Hard work, right? How did you determine the validity of the "couple of [unnamed] doctors" that you trust over published research?

> "science" these days is corrupted by [...] I am suspicious of all of it

Including the science done by the "couple of doctors" you mentioned? You believe "they could've stopped the pandemic early on" and you're suspicious of them?

Oh, please. Everyone and their dog heard about hydroxychloroquine in the first 3 weeks of the pandemic. People also tried using it without approval from a doctor, with very little succes, much like the controlled trial that showed it was not effective. This knowledge was "suppressed" because people tend to try not to lie to each other.
[flagged]
Please abstain from personal attacks and thought-terminating clichés like "fake news"
From the guidelines:

Don't be snarky. Converse curiously; don't cross-examine. Edit out swipes.

Comments should get more thoughtful and substantive, not less, as a topic gets more divisive.

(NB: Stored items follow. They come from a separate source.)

(** * Greenhouse climate controller: plant model, smoothing, driver loop

    A shallow embedding of the Python sources [Process_Data.py],
    [Decision_Making.py] and [Main.py], and of the deterministic part of the
    generators of [Signal_Models.py] (what they draw at random is an
    argument).

    Numbers: the program computes with Python/NumPy floats; the development
    reads every arithmetic expression over the rationals [Q], the exact
    arithmetic the specification ("real") speaks about.  Equality of computed
    values is therefore [Qeq] ([==]) unless both sides are the very same
    expression.

    Failure: an exception raised by Python (IndexError, ZeroDivisionError, an
    error raised inside the fuzzy engine) is the [None] of the option monad;
    no function of the program catches an exception.

    The fuzzy engine itself ([skfuzzy]: [fuzz.trimf] and
    [ControlSystemSimulation.compute]) is a library the program calls; the
    controllers and the driver are parameterised by it, and module [Mamdani]
    gives the engine the specification describes. *)

From Stdlib Require Import ZArith QArith Qabs Qminmax Qround Lqa Lia List Sorted.
From stdpp Require Import base option list strings.

Local Open Scope Q_scope.

(* ===================================================================== *)
(** * Definitions *)
(* ===================================================================== *)

(** ** Python and NumPy primitives *)

Module Py.

(** [x < y] on numbers, as a boolean. *)
Definition Qlt_bool (x y : Q) : bool := negb (Qle_bool y x).

(** [l[i]]: a negative index counts from the end, an index out of range
    raises IndexError. *)
Definition index {A : Type} (l : list A) (i : Z) : option A :=
  let n := Z.of_nat (length l) in
  if (i <? 0)%Z
  then (if (n + i <? 0)%Z then None else l !! Z.to_nat (n + i))
  else l !! Z.to_nat i.

(** How a slice bound is brought into [0 .. len]. *)
Definition clamp (n i : Z) : Z :=
  if (i <? 0)%Z then Z.max 0 (n + i) else Z.min i n.

(** [l[start:stop]] (step 1). *)
Definition slice {A : Type} (l : list A) (start stop : Z) : list A :=
  let n := Z.of_nat (length l) in
  let s := clamp n start in
  let e := clamp n stop in
  take (Z.to_nat (e - s)) (drop (Z.to_nat s) l).

(** [sum(l)]: starts from 0 and adds from the left. *)
Definition sum (l : list Q) : Q := fold_left Qplus l 0.

(** [x / y], ZeroDivisionError when [y] is zero. *)
Definition div (x y : Q) : option Q :=
  if Qeq_bool y 0 then None else Some (x / y).

(** [l[i] = v] for [0 <= i]: IndexError out of range. *)
Definition set_item {A : Type} (l : list A) (i : nat) (v : A) : option (list A) :=
  if (i <? length l)%nat then Some (<[i := v]> l) else None.

(** [a + b] on one-dimensional arrays: element by element when the shapes
    agree, a one-element array is broadcast, any other pair of shapes is a
    ValueError. *)
Definition add (a b : list Q) : option (list Q) :=
  if (length a =? length b)%nat then Some (zip_with Qplus a b)
  else match a, b with
       | [x], _ => Some (map (Qplus x) b)
       | _, [y] => Some (map (fun x => x + y) a)
       | _, _ => None
       end.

Please don't post shallow dismissals, especially of other people's work. A good critical comment teaches us something.

You're plain wrong.

Here's a study on 30 000+ patients made over the years (published in 2023). HCQ works and is particularly effective:

https://www.medrxiv.org/content/10.1101/2023.04.03.23287649v...

"Early Treatment with Hydroxychloroquine and Azithromycin: A ‘Real-Life’ Monocentric Retrospective Cohort Study of 30,423 COVID-19 Patients"

FWIW HCQ+Azithromycin is now a recommended treatment for suspected Covid patients.

it's no great conspiracy, it's the normal working of the bureaucratic/legal structure, as any organizational sociologist will gladly tell you:

An emergency approval of the vaccine was only legal if there are no other working remedies. So, it was legally necessary to certify that there were no other working remedies; so this is where the bureacratic attempts were directed,

This directs the legal and business bureaucracy to seek no official confirmation of such an alternative, which means you don't, of course, invest officially in tests that could come to a different conclusion; you invest in those that do (medical tests are famously influencable, but that is for another thread). At the same time, the other remedies remain "unproven" except by evidence presented by doctors who use it, who can be bureaucratically dismissed as "but this is not a proven remedy, and we can't recommend it" - formalspeak, we all know it.

Again, not a conspiracy theory by any means, just the normal, sociological workings of organizations we are all familiar with on smaller scales. (Of course, it does require us to dispense with the childish notion that organizations work for nothing but our benefit, with integrity and honesty; of course they don't, none do, but that also doesn't mean they work AGAINST out benefit. At the time, it was understandable to think "we have to help the vaccine get approved, and diversions would cost lives".)

The fun part about sociology is that we all have implicit knowledge that this is how organizational bureaucracies work. For some reason, we're also castigated when we say this out loud.

What is the point exactly of requiring no other available options in order for emergency approval if you just sandbag the available options in order to gain emergency approval? Shouldn't we look closer at where that requirement comes from?